Not walking backwards for Christmas

I’m slightly hesitant about raising this week’s topic, after the mauling my new colleague Tom Gutteridge received in Voice of the North for being a terrible name-dropper. (Which, frankly, was a bit like complaining because the Pope wrote a column that kept mentioning religion.)

But here goes: I spent last Tuesday in the company of Her Majesty The Queen. Oh, all right: only a little bit of last Tuesday, and there were a couple of thousand other people there as well. A friend in the House of Lords (whoops, there I go again) kindly sent me an invitation to the State Opening of Parliament, and it would have been churlish not to show up.

The occasion has become so familiar from television that actually seeing the Queen in State, wearing her dazzling crown, no longer has the impact that the “shock and awe” strategy of Majesty must have had when it was devised by Henry VIII. No-one fell spontaneously to their knees; indeed I was surprised by how few of the spectators in the Royal Gallery felt the need to bow or curtsy as their Sovereign passed by.

Even more shockingly to me, the Earl Marshal and Lord Great Chamberlain no longer perform their world-famous party trick of walking backwards; an ancient tradition which survived the Blairite streamlining of the ceremony in 1998, but was apparently quietly abandoned in 2003.

Still, it was undoubtedly impressive. Unforgettable, even. Which is saying something given that my brain has been full and failing to register most experiences for at least a decade.

I wish the same could be said for the Gracious Speech. This used to include quite a lot of stuff pertaining to the duties of the Queen herself, such as making and receiving State Visits, plus an overview of international affairs. The inaugural speech of the Brown era was true to form in being monstrously dull and containing absolutely nothing new. Written in short, staccato sentences like a Sun editorial, it was largely concerned with domestic “aspirations”.

At a time when Her Majesty’s forces are engaged in two wars, the fact that they received no mention whatsoever seemed little short of amazing. Wondering whether this was some long-established convention, I looked up the speech that the Queen’s father made to open Parliament in November 1942. Then, the exploits of “My Army, Navy and Air Force” featured prominently. Comparing it with the 2007 version was like trying to find similarities between Shakespeare’s Henry V and an Ant and Dec script.

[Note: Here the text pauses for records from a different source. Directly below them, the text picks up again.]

(** ** A word of the data *)

(** The checksum field, or any word at an even offset, adds its value. *)
Lemma aligned_word d1 x y d2 :
  Nat.even (length d1) = true → byte_ok x → byte_ok y → Forall byte_ok d1 → Forall byte_ok d2 →
  same_sum (le_num (d1 ++ [x; y] ++ d2)) (le_num (d1 ++ [0; 0] ++ d2) + (x + 256 * y)).
Proof.
  intros Heven Hx Hy H1 H2. rewrite !(le_num_app d1). cbn [app le_num].
  pose proof (le_num_pos d1 H1). pose proof (le_num_pos d2 H2). unfold byte_ok in *.
  set (k := 256 ^ Z.of_nat (length d1)) in *.
  assert (same_sum (k * (x + 256 * y)) (x + 256 * y)) as Hk.
  { transitivity (swapped_by (Nat.odd (length d1)) (x + 256 * y)); [apply pow256; lia|].
    rewrite <-Nat.negb_even, Heven. apply same_sum_refl. cbn. lia. }
  replace (le_num d1 + k * (x + 256 * (y + 256 * le_num d2)))
    with ((le_num d1 + k * (0 + 256 * (0 + 256 * le_num d2))) + k * (x + 256 * y)) by lia.
  apply same_sum_after; [|done].
  assert (0 ≤ k) by (apply Z.pow_nonneg; lia).
  assert (0 ≤ k * (0 + 256 * (0 + 256 * le_num d2))) by (apply Z.mul_nonneg_nonneg; lia). lia.
Qed.

Lemma ones_same a b : same_sum a b → ones a = ones b.
Proof.
  intros Hs. apply ones_unique; [apply ones_range|].
  transitivity a; [apply ones_sum, Hs|done].
Qed.

Lemma ones_congr a b : 0 ≤ a → 0 ≤ b → ones a = ones b → same_sum a b.
Proof.
  intros Ha Hb E. transitivity (ones a); [symmetry; by apply ones_sum|]. rewrite E. by apply ones_sum.
Qed.

(** The bytes of a 16-bit word of memory. *)
Definition word_bytes (w : Z) : list Z := [byte_at w 0; byte_at w 1].

Lemma word_bytes_value w : 0 ≤ w < 65536 → byte_at w 0 + 256 * byte_at w 1 = w.
Proof.
  intros Hw. destruct (half_words w) as [E _]; [lia|]. rewrite <-E. by apply low_half.
Qed.

Lemma complement_range n : 0 ≤ complement n < 65536.
Proof. unfold complement. pose proof (ones_range n). lia. Qed.

Lemma stored_sum d1 d2 w a :
  Nat.even (length d1) = true → Forall byte_ok d1 → Forall byte_ok d2 → 0 ≤ w < 65536 →
  Z.of_nat (length d1) + 2 + Z.of_nat (length d2) < 65536 →
  inet_chksum a (d1 ++ word_bytes w ++ d2) = complement (le_num (d1 ++ [0; 0] ++ d2) + w) ∧
  0 ≤ le_num (d1 ++ [0; 0] ++ d2).
Proof.
  intros Heven H1 H2 Hw Hlen.
  assert (∀ u v, byte_ok u → byte_ok v → Forall byte_ok (d1 ++ [u; v] ++ d2)) as Hok.
  { intros u v Hu Hv. apply Forall_app. split; [done|]. constructor; [done|]. by constructor. }
  split; [|apply le_num_pos, Hok; done].
  rewrite inet_chksum_num; [|apply Hok; apply byte_at_ok|rewrite !length_app; cbn; lia].
  unfold complement. f_equal. apply ones_same. rewrite <-(word_bytes_value w) at 2 by done.
  apply aligned_word; try done; apply byte_at_ok.
Qed.

(** ** Properties *)

(** C40: the checksum of a chain of pbufs is that of its bytes in one buffer, at an
    even or an odd address, however the bytes are cut into pbufs of odd and even
    lengths; and with the pseudo header it is that of the pseudo header's bytes in
    front of them. *)
Theorem chksum_of_bytes c a :
  placed_ok c → Z.of_nat (length (placed_bytes c)) < 65524 →
  inet_chksum_pbuf c = inet_chksum a (placed_bytes c) ∧
  ∀ proto proto_len src dest,
    byte_ok proto → 0 ≤ proto_len < 65536 → 0 ≤ src < 4294967296 → 0 ≤ dest < 4294967296 →
    ip_chksum_pseudo c proto proto_len src dest =
    inet_chksum a (pseudo_header src dest proto proto_len ++ placed_bytes c).
Proof.
  intros Hc Hlen. pose proof (placed_bytes_ok c Hc) as Hb. split.
  - rewrite inet_chksum_pbuf_num, inet_chksum_num by (try done; lia). done.
  - intros proto proto_len src dest Hp Hpl Hs Hd. unfold ip_chksum_pseudo.
    rewrite inet_chksum_pseudo_num by done. rewrite inet_chksum_num; [done| |].
    + apply Forall_app. split; [by apply pseudo_header_ok|done].
    + rewrite length_app. cbn [length pseudo_header]. lia.
Qed.

Lemma chksum_of_bytes_witness :
  let c := [(0, Pbuf [69; 1; 2] 3 9); (7, Pbuf [3; 4; 5; 255] 4 6); (2, Pbuf [6; 7] 2 2)] in
  inet_chksum_pbuf c = 61358 ∧ inet_chksum_pbuf c = inet_chksum 5 (placed_bytes c).
Proof.
  split; [by vm_compute|]. apply chksum_of_bytes; [|by vm_compute].
  repeat constructor; by vm_compute.
Defined.

(** Read as a big-endian word, what [lwip_standard_chksum] returns on this
    little-endian machine is the sum of RFC 1071: that of the big-endian words,
    carries brought around, at whatever address the bytes are. *)
Theorem chksum_rfc1071 a data :
  Forall byte_ok data → Z.of_nat (length data) < 65536 →
  lwip_htons (lwip_standard_chksum a data) = rfc1071_sum data.
Proof.
  intros Hd Hlen. rewrite lwip_standard_chksum_num by done. pose proof (ones_range (le_num data)) as Hr.
  rewrite <-swap_htons, swap_ones by (try done; by apply le_num_pos).
  destruct (rfc1071_same (length data) data) as [Hs Hlt]; [done|done|].
  symmetry. by apply ones_unique.
Qed.

Lemma chksum_rfc1071_witness :
  lwip_htons (lwip_standard_chksum 3 [0; 1; 242; 3; 244; 245; 246; 247; 255]) = 56563 ∧
  rfc1071_sum [0; 1; 242; 3; 244; 245; 246; 247; 255] = 56563.
Proof.
  split; [|by vm_compute]. rewrite chksum_rfc1071; [by vm_compute| |by vm_compute].
  repeat constructor; by vm_compute.
Defined.

(** Storing the checksum computed with the field zero, at an even offset,
    makes the checksum of the whole 0, which is what the receiver tests; so does
    storing 0xffff where the checksum is 0, as UDP does. *)
Theorem chksum_verifies d1 d2 a a' :
  Nat.even (length d1) = true → Forall byte_ok d1 → Forall byte_ok d2 →
  Z.of_nat (length d1) + 2 + Z.of_nat (length d2) < 65536 →
  let w := inet_chksum a (d1 ++ word_bytes 0 ++ d2) in
  inet_chksum a' (d1 ++ word_bytes w ++ d2) = 0 ∧
  (w = 0 → inet_chksum a' (d1 ++ word_bytes 0xffff ++ d2) = 0).
Proof.
  intros Heven H1 H2 Hlen w.
  destruct (stored_sum d1 d2 0 a) as [E0 Hn]; [done..|]. rewrite Z.add_0_r in E0. fold w in E0.
  set (n := le_num (d1 ++ [0; 0] ++ d2)) in *. pose proof (complement_range n) as Hw.
  pose proof (ones_sum n Hn) as (Hge & _ & Hz & [k Hk]). pose proof (ones_range n) as Hr.
  split; [|intros Ew].
  - destruct (stored_sum d1 d2 w a') as [-> _]; [done|done|done|by rewrite E0|done|]. fold n.
    unfold complement in *. enough (65535 = ones (n + w)) by lia.
    apply ones_unique; [done|]. rewrite E0. split_and!; [lia|lia|lia|]. exists k. lia.
  - destruct (stored_sum d1 d2 0xffff a') as [-> _]; [done..|]. fold n.
    unfold complement in *. enough (65535 = ones (n + 65535)) by lia.
    apply ones_unique; [done|]. split_and!; [lia|lia|lia|]. exists (k - 1). lia.
Qed.

Lemma chksum_verifies_witness :
  let w := inet_chksum 0 ([69; 0; 0; 76] ++ word_bytes 0 ++ [64; 17; 9]) in
  w = 41585 ∧ inet_chksum 1 ([69; 0; 0; 76] ++ word_bytes w ++ [64; 17; 9]) = 0.
Proof.
  intros w. split; [by vm_compute|]. apply chksum_verifies; [done| | |by vm_compute].
  all: repeat constructor; by vm_compute.
Defined.

(** Two packets that differ in one word at an even offset have different
    checksums, except where the word is 0 in one and 0xffff in the other. *)
Theorem chksum_detects d1 d2 w w' a a' :
  Nat.even (length d1) = true → Forall byte_ok d1 → Forall byte_ok d2 →
  Z.of_nat (length d1) + 2 + Z.of_nat (length d2) < 65536 → 0 ≤ w < 65536 → 0 ≤ w' < 65536 →
  inet_chksum a (d1 ++ word_bytes w ++ d2) = inet_chksum a' (d1 ++ word_bytes w' ++ d2) →
  w = w' ∨ (w = 0 ∧ w' = 0xffff) ∨ (w = 0xffff ∧ w' = 0).
Proof.
  intros Heven H1 H2 Hlen Hw Hw' E.
  destruct (stored_sum d1 d2 w a) as [E1 Hn]; [done..|]. destruct (stored_sum d1 d2 w' a') as [E2 _]; [done..|].
  rewrite E1, E2 in E. unfold complement in E.
  destruct (ones_congr (le_num (d1 ++ [0; 0] ++ d2) + w) (le_num (d1 ++ [0; 0] ++ d2) + w'))
    as (_ & _ & _ & [k Hk]); [lia..|]. assert (-1 ≤ k ≤ 1) by nia.
  assert (k = -1 ∨ k = 0 ∨ k = 1) as [E0 | [E0 | E0]] by lia; subst k; lia.
Qed.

In the intervening years, we have surrendered not only an Empire and our place among the Great Powers, but all meaningful independence across huge areas of national life. The Parliament that was opened in such style now amounts to little more than a glorified parish council, rubber-stamping instructions from Brussels.

The question is: how did this come about in my lifetime without anyone ever asking whether it was what we wanted? We have had long and furious debates about frankly trivial things like foxhunting, yet massive changes in the very nature of the country proceed apparently inexorably.

At the beginning of her Speech, the Queen announced her Government’s intention “to entrust more power to Parliament and the people”. Towards the end, she said that “Legislation will be brought forward to enable Parliament to approve the European Union Reform Treaty”. So, whatever power may be heading our way, we certainly aren’t going to be allowed to decide on anything important, even if that means reneging on an explicit promise.

No wonder politics is so discredited. The truly radical modernisation would be to let the Prime Minister tell his own lies in future. Then the Queen could make a speech of her own, sharing some of the wisdom she has accumulated in 55 years as Head of State. And if there’s any shortage of people willing to walk backwards before you, Ma’am, The Journal has my phone number.